D’autres observateurs, par contre, estiment que le cerveau change inexorablement et que le cerveau de l’homme numérique efface sans doute certaines compétences du passé…
“Parmi tout ce qui bouge, on relève des caractéristiques stabilisées. Je parle d’“inversion” parce que les activités, aujourd’hui, commencent souvent on-line et ont ensuite des effets hors connexion.” Il y a, selon elle, davantage un phénomène de va-et-vient entre ces deux univers plutôt qu’un phagocytage du traditionnel par le numérique. “L’écran broadcast (la télévision) est relayé par l’écran broadband, celui via lequel les utilisateurs commentent, conversent, annotent…. Nous circulons entre ces deux écrans.”
Une école larguée
Ce principe d’inversion et de complémentarité lui fait dire que la nouvelle potentialité essentielle de l’ère numérique est “l’IT au quotidien, afin que chacun puisse utiliser tout ce qui existe et mettre en ligne ses productions. Qua fait-on avec l’IT? On apprend à devenir. Il y a là nécessairement tout un nouveau domaine éducatif. Nous devons en permanence apprendre à nous projeter dans l’avenir, chose que l’école et les sociétés occidentales font très mal. Or, nous avons tous, très tôt, une capacité projective. Le potentiel du numérique nous le permet, en solo ou en réseau. Le numérique permet de réaliser nos besoins cognitifs fondamentaux que sont une mise à jour constante de soi-même, une réorientation de nos choix tout au long de la vie, la modélisation ludique pour essayer de nouvelles possibilités, sans prendre de risque, en pouvant tester et s’engager dans la foulée.”
Divina Frau-Meigs: “Il est nécessaire de mélanger l’éducation aux médias, à l’information et à l’informatique afin de faire le saut vers le numérique et se l’approprier.”
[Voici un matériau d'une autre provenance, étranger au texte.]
(** ** Writing *)

Definition writeSnapshot (maximum : Z) (snapshot : RecorderReferenceSnapshot) (output : list Z) : Status * list Z :=
  if negb (validSnapshot snapshot) then (CorruptData, output)
  else
    let bytes := u32 (size (rs_rowBytes snapshot)) in
    run output := appendObject l_ReferenceProductIdentity (rs_product snapshot) maximum output orelse OutOfRange in
    run output := appendObject l_ReferenceDatasetKind (rs_dataset snapshot) maximum output orelse OutOfRange in
    run output := appendObject l_u8 (rs_presence snapshot) maximum output orelse OutOfRange in
    run output := appendObject l_u16 0 maximum output orelse OutOfRange in
    run output := appendObject l_u64 (rs_acquiredMonotonicNs snapshot) maximum output orelse OutOfRange in
    run output := appendObject l_u64 (rs_acquiredRealtimeNs snapshot) maximum output orelse OutOfRange in
    run output := appendObject l_u64 (rs_visibleFromCutGeneration snapshot) maximum output orelse OutOfRange in
    run output := appendObject l_u64 (rs_visibleFromMonotonicNs snapshot) maximum output orelse OutOfRange in
    run output := appendObject l_CurrentReferenceHeader (rs_producer snapshot) maximum output orelse OutOfRange in
    run output := appendObject l_u32 bytes maximum output orelse OutOfRange in
    if maximum - size output <? bytes then (OutOfRange, output)
    else (Ok, output ++ rs_rowBytes snapshot).
Fixpoint writeSnapshots (maximum : Z) (snapshots : list RecorderReferenceSnapshot) (output : list Z)
  : Status * list Z :=
  match snapshots with
  | [] => (Ok, output)
  | snapshot :: snapshots =>
      let '(status, output) := writeSnapshot maximum snapshot output in
      if negb (isOk status) then (status, output) else writeSnapshots maximum snapshots output
  end.
Definition writeRecorderReferences (snapshots : list RecorderReferenceSnapshot) (maximum : Z) : Status * list Z :=
  if (kRecorderReferenceMaximumBytes <? maximum) || (kRecorderReferenceMaximumSnapshots <? size snapshots)
  then (OutOfRange, [])
  else
    run output := appendObject l_u32 kRecorderReferenceMagic maximum [] orelse OutOfRange in
    run output := appendObject l_u32 (size snapshots) maximum output orelse OutOfRange in
    writeSnapshots maximum snapshots output.

(** ** Reading *)

Definition readSnapshot (bytes : list Z) : option (RecorderReferenceSnapshot * list Z) :=
  '(product, bytes) ← takeObject l_ReferenceProductIdentity bytes;
  '(dataset, bytes) ← takeObject l_ReferenceDatasetKind bytes;
  '(presence, bytes) ← takeObject l_u8 bytes;
  '(reserved, bytes) ← takeObject l_u16 bytes;
  if negb (reserved =? 0) then None
  else
    '(acquiredMonotonicNs, bytes) ← takeObject l_u64 bytes;
    '(acquiredRealtimeNs, bytes) ← takeObject l_u64 bytes;
    '(visibleFromCutGeneration, bytes) ← takeObject l_u64 bytes;
    '(visibleFromMonotonicNs, bytes) ← takeObject l_u64 bytes;
    '(producer, bytes) ← takeObject l_CurrentReferenceHeader bytes;
    '(count, bytes) ← takeObject l_u32 bytes;
    if size bytes <? count then None
    else
      let count := Z.to_nat count in
      Some (MkRecorderReferenceSnapshot product dataset presence acquiredMonotonicNs acquiredRealtimeNs
              visibleFromCutGeneration visibleFromMonotonicNs producer (take count bytes), drop count bytes).
Fixpoint readSnapshots (count : nat) (bytes : list Z) : option (list RecorderReferenceSnapshot * list Z) :=
  match count with
  | O => Some ([], bytes)
  | S count =>
      '(snapshot, bytes) ← readSnapshot bytes;
      if negb (validSnapshot snapshot) then None
      else '(snapshots, bytes) ← readSnapshots count bytes; Some (snapshot :: snapshots, bytes)
  end.
(** The part behind the size checks; every failure is [CorruptData] and clears the output. *)
Definition readReferences (bytes : list Z) : option (list RecorderReferenceSnapshot) :=
  '(magic, bytes) ← takeObject l_u32 bytes;
  '(count, bytes) ← takeObject l_u32 bytes;
  if negb (magic =? kRecorderReferenceMagic) || (kRecorderReferenceMaximumSnapshots <? count) then None
  else
    '(snapshots, bytes) ← readSnapshots (Z.to_nat count) bytes;
    if bool_decide (bytes = []) then Some snapshots else None.
Definition readRecorderReferences (bytes : list Z) : Status * list RecorderReferenceSnapshot :=
  if bool_decide (bytes = []) then (Ok, [])
  else if kRecorderReferenceMaximumBytes <? size bytes then (OutOfRange, [])
  else
    match readReferences bytes with
    | Some snapshots => (Ok, snapshots)
    | None => (CorruptData, [])
    end.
Mais pour exercer ces compétences, il faut d’abord apprendre à la ré-apprendre. “Savoir lire, écrire, compter ne suffit plus. Il faut passer à la trans-littératie, acquérir des compétences supplémentaires: savoir publier, “miner” [explorer, sélectionner extraire des informations], naviguer…”
Jusqu’à présent, ces compétences sont souvent laissées en friche et – surtout – ne sont pas inculquées. “Elles sont encore sauvages, autodidactes. Et limitées: nous ne percevons pas la totalité de ces compétences.”
Elle citait l’exemple des jeunes qui sont certes sur des média sociaux “mais sur deux ou trois plates-formes maximum, et souvent les plus commerciales. Il est nécessaire de s’engager dans l’éducation aux médias, à l’information et à l’informatique. Il est nécessaire de mélanger ces trois éducations afin de faire le saut vers le numérique et se l’approprier.”
L’école doit dès lors changer de cap et de méthode, à ses yeux: l’apprentissage de nouvelles compétentes – jeu, navigation, simulation, agrégation de contenus, coordination peer-to-peer pour pouvoir négocier avec les autres, échantillonnage … – doit être intégré aux cursus. Il faut changer l’éducation pour changer d’échelle, pour passer du surf au “minage”, pour civiliser le numérique, pour intégrer l’imaginaire.
Il faut dé-programmer. Le programme [scolaire] va à l’encontre du projet. Le programme est quelque chose qui vient d’en haut. Le projet vient d’en bas. Il faut passer du programme au curriculum. La trans-littératie, qui doit s’installer au primaire et au secondaire, s’acquiert en faisant du projectif. Il faut transformer les enseignants mais il faut aussi et avant tout mobiliser les décideurs qui ont un format mental pré-numérique… même s’il y a des passeurs. Il faut une vision, partagée, que nous devons élaborer tous ensemble. Il faut une prise de conscience de tous les acteurs – éducation, médias, Conseil Supérieur de l’Audiovisuel, Commission Vie privée… – au risque d’aboutir à une fragmentation.”
Si tout le monde doit participer, contribuer, imaginer l’éducation aux médias et au numérique, elle se dit par contre convaincue que l’éducation au numérique doit rester la responsabilité et le rôle du secteur public: “l’éducation au numérique doit rester un service public pour tous afin d’éviter de se retrouver avec des info-riches et des info-pauvres.”